Schnable receives NAS Prize in Food and Agriculture Sciences | Science Societies Skip to main content

Schnable receives NAS Prize in Food and Agriculture Sciences

February 20, 2026
CSSA member James Schnable, University of Nebraska-Lincoln, has been awarded the National Academy of Sciences Prize in Food and Agriculture Sciences.
CSSA member James Schnable, University of Nebraska-Lincoln, has been awarded the National Academy of Sciences Prize in Food and Agriculture Sciences.

The National Academy of Sciences (NAS) has awarded University of Nebraska plant geneticist James Schnable (CSSA member) one of its highest honors: the NAS Prize in Food and Agriculture Sciences.

“Schnable’s pioneering innovations in plant genomics, quantitative genetics, and phenotyping are reshaping how we understand, improve, and sustain the world’s major crops,” the organization said. He is the youngest person to receive the award, which comes with a medal and a $100,000 prize.

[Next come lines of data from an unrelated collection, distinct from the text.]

(** The shapes the outcome of the resolver can take for a callable callee on
    a finite index: the outcome of the direct phase, or, that phase having
    run to its end, some queries followed by the delivery of selected calls
    of a list of USRs. *)
Lemma foreachSymbolCallOccurrence_outcome (U : list string) (fuel : nat)
      (Callee : SymbolOccurrence) (w : World) :
  USRsWithin SymIndex U ->
  List.length U < fuel ->
  isCallable (getSymbol Callee) = true ->
  exists r,
    resolver fuel Callee w = Some r /\
    (r = direct Callee w \/
     exists w1 w3 select USRs,
       direct Callee w = (true, w1) /\
       queriesOnly w1 w3 /\
       (forall USR, incl (select USR) (callsOf USR)) /\
       r = deliverEach Receiver select USRs w3).
Proof.
  intros HU Hfuel Hc.
  destruct (containsAny (getRoles Callee) SymbolRole.Dynamic) eqn:Hd.
  - rewrite (foreachSymbolCallOccurrence_dynamic isCallable SymIndex Receiver
               fuel Callee w Hc Hd).
    destruct (direct Callee w) as [[|] w1] eqn:D; [|eauto].
    set (cls := relatedSymbols (relationToUse Callee) Callee).
    set (w2 := mkWorld (recvState w1) (trace w1 ++ extensionQueries cls)).
    assert (Hq2 : queriesOnly w1 w2)
      by apply replaceExtensions_queriesOnly.
    destruct (receiverClasses SymIndex Callee) as [|c0 rest] eqn:HC.
    + exists (true, w1). split; [|now left].
      unfold receiverClasses in HC. apply map_eq_nil in HC.
      unfold w2, cls. rewrite HC. unfold extensionQueries. simpl.
      rewrite app_nil_r. now destruct w1.
    + destruct (SymbolKind_eqb_spec (getSymbolKind c0) Protocol) as [Hk|Hk].
      * destruct (getAllRelatedOccursImpl_runs HU Hfuel
                    SymbolRole.RelationOverrideOf (getSymbol Callee) w2)
          as (L & w3 & E & Hq & _).
        exists (deliverEach Receiver
                            (fun USR => filter (fun _ => true) (callsOf USR))
                            (map usrOf L) w3).
        split.
        -- rewrite (@dynamicCallers_protocol fuel (getSymbol Callee) c0 rest
                                              w2 Hk).
           unfold bind at 1. rewrite E. unfold bind.
           rewrite (enumerate_deliverEach SymIndex Receiver usrOf
                      (fun _ => true) (callReceiver Receiver))
             by reflexivity.
           unfold unitResult, ret.
           now destruct (deliverEach _ _ _ w3).
        -- right. exists w1, w3. do 2 eexists.
           split; [reflexivity|].
           split; [exact (queriesOnly_trans Hq2 Hq)|].
           split; [|reflexivity].
           intros USR o Ho. now apply filter_In in Ho.
      * destruct (collectClassSyms_runs HU Hfuel (c0 :: rest) w2)
          as (ClassSyms & w3 & E3 & Hq3 & _).
        destruct (getBaseMethodsOrClasses_runs HU Hfuel (getSymbol Callee) w3)
          as (BaseMethodSyms & w4 & E4 & Hq4 & _).
        exists (deliverEach Receiver
                            (fun USR => filter (admitted ClassSyms) (callsOf USR))
                            (map getUSR BaseMethodSyms) w4).
        split.
        -- rewrite (@dynamicCallers_classes SymIndex RS Receiver fuel
                      (getSymbol Callee) (c0 :: rest) c0 rest w2 eq_refl Hk).
           unfold bind at 1. rewrite E3.
           unfold bind at 1. rewrite E4. unfold bind.
           rewrite (enumerate_deliverEach SymIndex Receiver getUSR
                      (admitted ClassSyms)
                      (dispatchReceiver Receiver ClassSyms))
             by apply dispatchReceiver_admitted.
           unfold unitResult, ret.
           now destruct (deliverEach _ _ _ w4).
        -- right. exists w1, w4. do 2 eexists.
           split; [reflexivity|].
           split; [exact (queriesOnly_trans Hq2 (queriesOnly_trans Hq3 Hq4))|].
           split; [|reflexivity].
           intros USR o Ho. now apply filter_In in Ho.
  - exists (direct Callee w). split; [|now left].
    unfold foreachSymbolCallOccurrence. rewrite Hc, Hd. simpl.
    unfold bind. rewrite foreachSymbolOccurrenceByUSR_direct. unfold unitResult.
    now destruct (queryAndDeliver _ _ _ w) as [[|] w1].
Qed.

Lemma deliver_accepting (xs : list SymbolOccurrence) :
  (forall o s, fst (Receiver o s) = true) ->
  forall w : World, fst (deliver Receiver xs w) = true.
Proof.
  intros Hacc. induction xs as [|o xs IH]; intros w; simpl; [reflexivity|].
  specialize (Hacc o (recvState w)).
  destruct (Receiver o (recvState w)) as [b s']. simpl in Hacc. subst b.
  apply IH.
Qed.

Lemma deliverEach_accepting (select : string -> list SymbolOccurrence)
      (USRs : list string) :
  (forall o s, fst (Receiver o s) = true) ->
  forall w : World, fst (deliverEach Receiver select USRs w) = true.
Proof.
  intros Hacc. induction USRs as [|u USRs IH]; intros w; simpl; [reflexivity|].
  pose proof (deliver_accepting (select u) Hacc
                (logEvent (QueryOccurrences u SymbolRole.Call) w)) as H.
  unfold queryAndDeliver.
  destruct (deliver Receiver (select u) _) as [b w']. simpl in H. subst b.
  apply IH.
Qed.



(** X11. On a finite index the resolver returns for every callee once the
    fuel exceeds the number of USRs of the index, and any larger fuel gives
    the same answer and the same world: the recursion of the closures is the
    only thing the fuel bounds. *)
Theorem foreachSymbolCallOccurrence_total (U : list string) (fuel : nat)
        (Callee : SymbolOccurrence) (w : World) :
  USRsWithin SymIndex U ->
  List.length U < fuel ->
  exists r, forall fuel', fuel <= fuel' -> resolver fuel' Callee w = Some r.
Proof.
  intros HU Hfuel.
  destruct (isCallable (getSymbol Callee)) eqn:Hc.
  - destruct (foreachSymbolCallOccurrence_outcome Callee w HU Hfuel Hc)
      as (r & E & _).
    exists r. intros fuel' Hle.
    eapply foreachSymbolCallOccurrence_fuel_le; eauto.
  - exists (false, w). intros fuel' _.
    unfold foreachSymbolCallOccurrence. now rewrite Hc.
Qed.

(** X12. A receiver that never answers [false] gets the answer [true] for
    every callable callee, on whichever path the resolver takes. *)
Theorem foreachSymbolCallOccurrence_accepting (U : list string) (fuel : nat)
        (Callee : SymbolOccurrence) (w : World) :
  USRsWithin SymIndex U ->
  List.length U < fuel ->
  isCallable (getSymbol Callee) = true ->
  (forall o s, fst (Receiver o s) = true) ->
  exists w', resolver fuel Callee w = Some (true, w').
Proof.
  intros HU Hfuel Hc Hacc.
  destruct (foreachSymbolCallOccurrence_outcome Callee w HU Hfuel Hc)
    as (r & E & [->|(w1 & w3 & select & USRs & _ & _ & _ & ->)]).
  - pose proof (deliver_accepting
                  (callsOf (getUSR (getSymbol Callee))) Hacc
                  (logEvent (QueryOccurrences (getUSR (getSymbol Callee))
                                              SymbolRole.Call) w)) as H.
    unfold queryAndDeliver in E.
    destruct (deliver Receiver _ _) as [b w']. simpl in H. subst b. eauto.
  - pose proof (deliverEach_accepting select USRs Hacc w3) as H.
    destruct (deliverEach Receiver select USRs w3) as [b w'].
    simpl in H. subst b. eauto.
Qed.


Lemma direct_receiverCalls (Callee : SymbolOccurrence) (w : World) :
  exists pre post,
    callsOf (getUSR (getSymbol Callee)) = pre ++ post /\
    receiverCalls (trace (snd (direct Callee w))) =
    receiverCalls (trace w) ++ pre /\
    (fst (direct Callee w) = true -> post = []).
Proof.
  destruct (direct Callee w) as [b w1] eqn:D. unfold queryAndDeliver in D.
  apply deliver_trace in D as (pre & post & E & T & Hb & _).
  exists pre, post. simpl. rewrite T. simpl.
  rewrite !receiverCalls_app, receiverCalls_map. simpl.
  now rewrite app_nil_r.
Qed.

(** X18. What the resolver hands to the receiver for a callable callee:
    occurrences the index yielded for a Call query, and nothing else; and
    when it answers [true], all the direct calls of the callee, in the order
    of the index, come first. *)
Theorem foreachSymbolCallOccurrence_hands_calls (U : list string) (fuel : nat)
        (Callee : SymbolOccurrence) (w : World) :
  USRsWithin SymIndex U ->
  List.length U < fuel ->
  isCallable (getSymbol Callee) = true ->
  exists Continue w' handed,
    resolver fuel Callee w = Some (Continue, w') /\
    receiverCalls (trace w') = receiverCalls (trace w) ++ handed /\
    (forall o, In o handed -> exists USR, In o (callsOf USR)) /\
    (Continue = true ->
     exists more, handed = callsOf (getUSR (getSymbol Callee)) ++ more).
Proof.
  intros HU Hfuel Hc.
  destruct (foreachSymbolCallOccurrence_outcome Callee w HU Hfuel Hc)
    as ([Continue w'] & E & Hr).
  exists Continue, w'.
  cut (exists handed,
          receiverCalls (trace w') = receiverCalls (trace w) ++ handed /\
          (forall o, In o handed -> exists USR, In o (callsOf USR)) /\
          (Continue = true ->
           exists more, handed = callsOf (getUSR (getSymbol Callee)) ++ more)).
  { intros (handed & H). exists handed. split; [exact E|exact H]. }
  destruct (direct_receiverCalls Callee w) as (pre & post & Ec & T & Hb).
  destruct Hr as [Hr|(w1 & w3 & select & USRs & D & Hq & Hsel & Hr)].
  - rewrite <- Hr in T, Hb. simpl in T, Hb.
    exists pre. split; [exact T|]. split.
    + intros o Ho. exists (getUSR (getSymbol Callee)).
      rewrite Ec. apply in_or_app. now left.
    + intros Hb'. exists []. rewrite app_nil_r, Ec, (Hb Hb').
      now rewrite app_nil_r.
  - rewrite D in T, Hb. simpl in T, Hb.
    specialize (Hb eq_refl). subst post. rewrite app_nil_r in Ec. subst pre.
    symmetry in Hr.
    apply deliverEach_receiverCalls in Hr as (p2 & q2 & E2 & T2 & _).
    exists (callsOf (getUSR (getSymbol Callee)) ++ p2). split; [|split].
    + rewrite T2, (queriesOnly_receiverCalls Hq), T. now rewrite app_assoc.
    + intros o Ho. apply in_app_or in Ho as [Ho|Ho]; [eauto|].
      assert (Hf : In o (flat_map select USRs))
        by (rewrite E2; apply in_or_app; now left).
      apply in_flat_map in Hf as [u [_ Hu]]. exists u. now apply Hsel.
    + intros _. eauto.
Qed.

End ResolverOutcome.

(** ** The closures: what they return and what they ask *)

Section ClosureResults.
Variable SymIndex : SymbolIndex.
Variable RS : Type.

Local Abbreviation World := (World RS).
Local Abbreviation usrOf := (fun o : SymbolOccurrence => getUSR (getSymbol o)).
Local Abbreviation cands := (candidates SymIndex).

The award recognizes research by a mid-career U.S. scientist who “has made an extraordinary contribution to agriculture or to the understanding of the biology of a species fundamentally important to agriculture or food production.” Past recipients of the award are internationally recognized leaders in fields including genomic studies of plants and animals, food security, animal welfare, and pollinator health. 

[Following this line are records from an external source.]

(* ===== verification/Prelude.v ===== *)
(** * SSHGateW: a verification library

    SSHGateW ([src/], Go) is an SSH gateway: users log in to it, and it opens
    SSH connections to targets for them with credentials only it holds.  This
    library models the parts of it that decide who may do what, translates the
    code to executable definitions and proves what the code guarantees.

    ** The program and the files that model it

    - The database ([internal/store]).  [Schema] has the tables of schema version
      7 as lists of rows, and [wf_db], their constraints; [Sql] what the
      statements do (insert, update, delete, unique keys, order); [Names],
      [StoreUsers], [StoreOIDC], [StoreTargets], [StoreAccess] and [StoreAudit]
      have one definition per Go function of store.go, under its name, and one
      per SQL statement.  A function that makes several statements is a [prog] of
      [Effects], one step per statement or transaction, so that concurrent calls
      interleave as they do in the gateway.  [StoreCalls] lists every call.
      [Migrations] opens a database file of any version, over [Paths].
    - Logging in ([internal/gateway/auth.go]).  [Auth] has the public key
      callback, the second factor, the OIDC login and the state a session reads
      back from the database; [OidcDevice] the device flow
      ([internal/oidcdevice]); [Totp] the codes, the provisioning URI and the QR
      text ([internal/totp]), over the SHA-1, HMAC and base32 of [Crypto].
    - Sessions ([internal/gateway/server.go], routing.go).  [Sessions] counts and
      limits them; [Routing] has the handlers of a session, of a routed session
      and of a TCP forwarding with its two copying goroutines, with the checks,
      audit events and slots in the
      order of the code; what they do outside is a trace of [action]s, and what
      the network answers is an environment.  [Scp] is the filter of SCP commands
      ([internal/downstream/protocols.go]), [Downstream] the pinned connection to
      a target (downstream.go), [Secrets] the encryption of credentials
      ([internal/secrets]).
    - The menu ([internal/tui]).  [Input] parses what is typed; [MenuState] is the
      model, its pending operation and its forms; [MenuModel] the helpers;
      [MenuCommands] every closure the handlers return, as a [command] and the
      program it runs on the database; [MenuForms] and [MenuKeys] the handlers of
      forms, keys and messages; [MenuLine] the command line; [MenuView] every
      line that is drawn; [MenuRemote] the loop on the SSH channel.  A handler is
      a [menu_step]: a program that ends with the next model and a command, or
      with [None] where the code would panic.
    - What is typed reaches the menu and the shells through one reader
      ([internal/gateway/input.go]): [InputSession] is a step relation of the
      reader, its two consumers and the code that starts and stops them, all
      concurrent.
    - Shells and transfers ([internal/downstream]): [ProxyShell] has the five
      goroutines of [ProxyShell], its stack of deferred calls and the library's
      copying as steps that interleave with those of the target, the client and
      the context; [Proxies] the transfers of [ProxySubsystem], [ProxySCP] and
      [proxySession], and [Connect].
    - The configuration ([internal/config]) is [Config]; the text of its timeouts,
      [time.ParseDuration] and [Duration.String], is [Durations].
    - The command line ([cmd/sshgatew/main.go], install.go).  [Flags] is package
      flag; [Commands] has every command on the database, with its flags, files,
      prompts and output.  [Host] is a machine: files and directories with modes
      and owners, and system calls each of which can fail, done in part or not at
      all; [Setup] has [run], [init] and [serve] on it, with the files they write
      and read ([secrets.Generate], [config.Write], [store.Open] and
      [gateway.New]); [Install] the installer.

    Underneath are this file, [GoStrings] and [StringFacts] (UTF-8, package
    strings, strconv), [Json] (encoding/json for audit details), [GoTime], [Net]
    (addresses), [Paths] (path/filepath) and [Effects] (errors, programs over a shared state and their
    interleavings).  Strings are byte strings, as in Go; 64-bit and 32-bit
    integers are [Z] with their wrap-around or range written out; a Go error is a
    value of [Effects.error].

    ** What is proved

    - Authorization ([StoreAuthz], [RoutingProps]): the access decision is
      exactly the documented rule, stated over the tables with a table of the four
      capabilities of its own; grants, revocations, deletions and forwarding
      rules change it as they should; whatever a session or a forwarding does
      outside was permitted in the database at that moment, and what a routed
      session does for a shell, an SFTP or an SCP request is the one sequence of
      steps that belongs to the request; the slots of the limits are returned
      ([Sessions] proves that the limits hold); a forwarding logs the bytes that
      reached either side, also when a copy fails, and comes to its end.
    - Logging in ([StoreAuthn], [AuthProps], [OidcDeviceProps], [Totp]): key and
      OIDC logins succeed exactly for the users they should, but for a bound
      subject whose new name at the provider another identity still has; a
      one-time code is valid in its window and is consumed once, also by
      concurrent logins, and no login accepts it again whatever other logins and
      calls, a new enrollment apart, come between; a device login uses and shows
      trusted endpoints only.
    - The access policy ([Policy], [PolicyProps]): an abstract specification, by
      names, of what every call of the store means for who may do what; the store
      refines it call by call ([calls_refine_policy]), so that the access query
      answers by the history of the calls alone ([access_follows_history]).
    - The store ([StoreWf], [StoreCalls], [StoreAdmin], [StoreLog]): every
      interleaving of calls keeps the constraints; sequential calls keep a usable
      administrator; the audit log is appended to, listed and pruned as stated.
      [MigrationProps], with the rely-guarantee logic of [Effects]: a file of any
      older version opens as version 7 with its rows unchanged, also when several
      processes open it at once.  [StoreWhole]: a call that fails
      changes nothing, and calls leave the rows they are not about as they are.
    - Connections and secrets ([DownstreamProps], [Secrets], [Scp]): the host
      key is the pinned one, the credential is the target's, the agent is closed;
      associated data separates owners; a filtered SCP command reaches the
      target's shell as the arguments that were checked, whatever words the
      library split the request into.
    - The menu ([MenuWf], [MenuFormsWf], [MenuProps], [MenuSafe]): an invariant of
      the model rules out every panic - of handlers and of drawing, where every
      index, slice and repetition is partial -, in all interleavings with other
      sessions, and chains of commands end.  [MenuAccess]: the menu of a member changes
      nothing but the member's own OIDC identity and the log; what a
      change of an administrator does and logs, error by error, and that a target
      is added with its credential, as the form had it, or not at all.  [MenuViewProps]: no secret is
      drawn, frames have the terminal's height, the cursor is on screen.
      [MenuExit]: four keys leave the menu from every state but two.
      [MenuSamples] has the instances and users of the examples.
    - Input and configuration ([InputProps], [ConfigProps]): how input is cut into
      reads makes no difference; [Load] accepts the configurations that
      are valid as documented, and of the others only those with blanks around a
      scope; what is written of a duration is read back ([Durations]).
      [InputSessionProps]: the channel has one reader at a time, no byte is lost
      or reordered between menu and shell, and a shell that ends lets go.
    - Shells and transfers ([ProxyShellProps], [ProxyShellEnds], [Proxies]): an invariant of the goroutines gives what
      the result is, by the state in which the library's wait returned: an exit
      status comes first, then the context's error, then the others; the input is
      passed on in order and left alone after the return; and once the session is
      over the proxy's own steps end, with every goroutine ended.
    - The command line ([Flags], [CommandsProps]): the documented flags of a
      command, in whatever order and spelling, mean what the manual says; a command changes the database and reports it, or changes nothing;
      a host key is pinned only when it was confirmed.  Setting up ([HostFacts],
      [SetupProps], [Startup], with a machine and runs of [init] and [install] in [SetupSamples]): [init]
      overwrites nothing, leaves nothing when it fails, and what it leaves
      otherwise lets [serve] start and the administrator log in.  The installer
      ([InstallProps], [InstallService]): a file it replaces is
      the old one or the complete new one at every moment; an installed service
      owns its files and is not root, and its unit, read as systemd reads it, says
      so and confines it; an existing installation is refused.

    Some theorems show behaviour that is not what the documentation says:
    [StoreAdmin.concurrent_disables_lock_out],
    [StoreAuthn.renamed_provider_user_locked_out],
    [StoreLog.prune_deletes_by_day], [RoutingProps.disabled_user_keeps_menu],
    [Scp.quoted_tilde_is_expanded], [Input.parse_ctrl_right],
    [ConfigProps.padded_scope_loads],
    [MigrationProps.failed_check_is_forgotten], [MenuAccess.mutations_are_audited] (an
    administrator who deletes their own account),
    [MenuViewProps.edited_field_is_not_shown],
    [ProxyShellEnds.late_window_is_taken],
    [SetupSamples.unfinished_installation],
    [SetupSamples.consent_is_not_asked] and
    [InstallService.path_is_not_quoted].

    ** Parameters, bounds and fuel

    Libraries are type classes, with what the code relies on as laws in a class
    of their own: the case tables from U+0080 up ([UnicodeTables]), the row id an
    INSERT without one takes ([Rowids], [RowidsLaws]), time.Parse ([TimeParser]),
    go-shlex ([Shlex]), the ciphers ([CipherOps], [SealOps], [Aead],
    [PayloadCodec]), the key formats of x/crypto/ssh ([KeyFormats] of [SshKeys])
    and its connections ([Ssh], [SshLaws]), the widths of terminal text
    and local time ([Ansi]), url.Parse and
    net.ParseIP ([NetText]), go-oidc, oauth2 and HTTP ([Services]), the texts
    of the driver's and SQLite's errors ([DriverTexts], [SqliteTexts]), the
    printable characters ([PrintTables]), TOML ([TomlCodec]), the generation and
    PEM text of host keys ([HostKeys]), the file URLs of the driver ([FileUrls]),
    and what a machine answers to a call and when it fails ([Host.machine],
    [Install.installRuntime]).  The answers of the SSH library to a proxy are a
    record of them ([ProxyShell.shell_calls]).  Each has an instance for the
    examples.  A loop of the code that is not structural takes fuel that its file
    proves enough: [Input.parse_loop] the length of the data
    ([InputProps.parse_loop_fuel]), [MenuKeys.applyCommand] three units of which
    two are enough ([MenuSafe.commands_end]), [MenuView.wrap_runes] the number of
    runes, one of which at least leaves in a step, [Json.scan_value] two units a byte
    ([Json.Unmarshal_fuel]), [Crypto.sha1_blocks] the length of the message
    ([Crypto.sha1_blocks_fuel]),
    [Durations.parse_terms] the length of the text ([Durations.parse_terms_fuel]).

    The steps of a proxy's own goroutines decrease a measure
    ([ProxyShellEnds.shell_weight], [RoutingProps.forwarding_weight]).

    ** Not modelled

    Log output; symbolic links, the kernel's permission checks and an in-memory
    database on the machine of [Host]; indexes of the database; the wiping of
    secrets in memory; what the SSH library does with the configuration it is
    given ([ListenAndServe], [Shutdown]). *)

From Stdlib Require Export ZArith Lia Bool Ascii.
From Stdlib Require String.
From stdpp Require Export base list strings gmap sorting relations pretty.

#[global] Open Scope Z_scope.

#[global] Arguments String.append !s1 s2 : simpl nomatch.

Declare Scope go_scope.
Delimit Scope go_scope with go.
Infix "=s" := String.eqb (at level 70, no associativity) : go_scope.
#[global] Open Scope go_scope.

(** ** Automation *)

Create HintDb sql.
Create HintDb gateway.

(** [bool_simp] turns the boolean tests of the code into propositions. *)
Ltac bool_simp :=
  repeat match goal with
  | H : _ && _ = true |- _ => apply andb_true_iff in H as [? ?]
  | H : _ || _ = false |- _ => apply orb_false_iff in H as [? ?]
  | H : negb _ = true |- _ => apply negb_true_iff in H
  | H : negb _ = false |- _ => apply negb_false_iff in H
  | H : String.eqb _ _ = true |- _ => apply String.eqb_eq in H
  | H : String.eqb _ _ = false |- _ => apply String.eqb_neq in H
  | H : Z.eqb _ _ = true |- _ => apply Z.eqb_eq in H
  | H : Z.eqb _ _ = false |- _ => apply Z.eqb_neq in H
  | H : Z.leb _ _ = true |- _ => apply Z.leb_le in H
  | H : Z.leb _ _ = false |- _ => apply Z.leb_gt in H
  | H : Z.ltb _ _ = true |- _ => apply Z.ltb_lt in H
  | H : Z.ltb _ _ = false |- _ => apply Z.ltb_ge in H
  | H : true = false |- _ => discriminate H
  | H : false = true |- _ => discriminate H
  end.

(** [split_matches] walks the branches of a handler: it destructs whatever
    the goal or a hypothesis is matching on. *)
Ltac split_matches :=
  repeat match goal with
  | H : context [match ?x with _ => _ end] |- _ =>
      let E := fresh "E" in destruct x eqn:E; try discriminate H
  | |- context [match ?x with _ => _ end] => let E := fresh "E" in destruct x eqn:E
  end.

(** ** Generic list facts *)

Lemma existsb_true {A} (p : A → bool) (l : list A) :
  existsb p l = true ↔ ∃ x, x ∈ l ∧ p x = true.
Proof. rewrite existsb_exists. by setoid_rewrite list_elem_of_In. Qed.

Lemma existsb_false {A} (p : A → bool) (l : list A) :
  existsb p l = false ↔ ∀ x, x ∈ l → p x = false.
Proof.
  split.
  - intros H x Hx. destruct (p x) eqn:E; [|done].
    enough (existsb p l = true) by congruence.
    apply existsb_true. eauto.
  - intros H. destruct (existsb p l) eqn:E; [|done].
    apply existsb_true in E as (x & Hx & Ep). rewrite H in Ep; done.
Qed.

Lemma forallb_true {A} (p : A → bool) (l : list A) :
  forallb p l = true ↔ ∀ x, x ∈ l → p x = true.
Proof. rewrite forallb_forall. by setoid_rewrite list_elem_of_In. Qed.

Lemma NoDup_fmap_eq {A B} (f : A → B) (l : list A) x y :
  NoDup (f <$> l) → x ∈ l → y ∈ l → f x = f y → x = y.
Proof.
  induction l as [|z l IH]; intros Hnd Hx Hy Hf; [by apply not_elem_of_nil in Hx|].
  cbn in Hnd. apply NoDup_cons in Hnd as [Hz Hnd].
  apply elem_of_cons in Hx as [->|Hx], Hy as [->|Hy]; auto.
  - destruct Hz. rewrite Hf. by apply list_elem_of_fmap_2.
  - destruct Hz. rewrite <- Hf. by apply list_elem_of_fmap_2.
Qed.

Schnable, the Nebraska Corn Checkoff Presidential Chair and Professor of Agronomy and Horticulture, has pioneered and collaborated on a series of landmark research projects, including the complete mapping of the corn genome; a dramatically expedited process for identifying corn gene functions; and a current project to develop the first digital twin of a cornfield

Those projects, involving advanced interdisciplinary collaboration, fill in key gaps in scientific understanding and provide opportunities to develop more robust and adaptable hybrids through breeding or gene editing.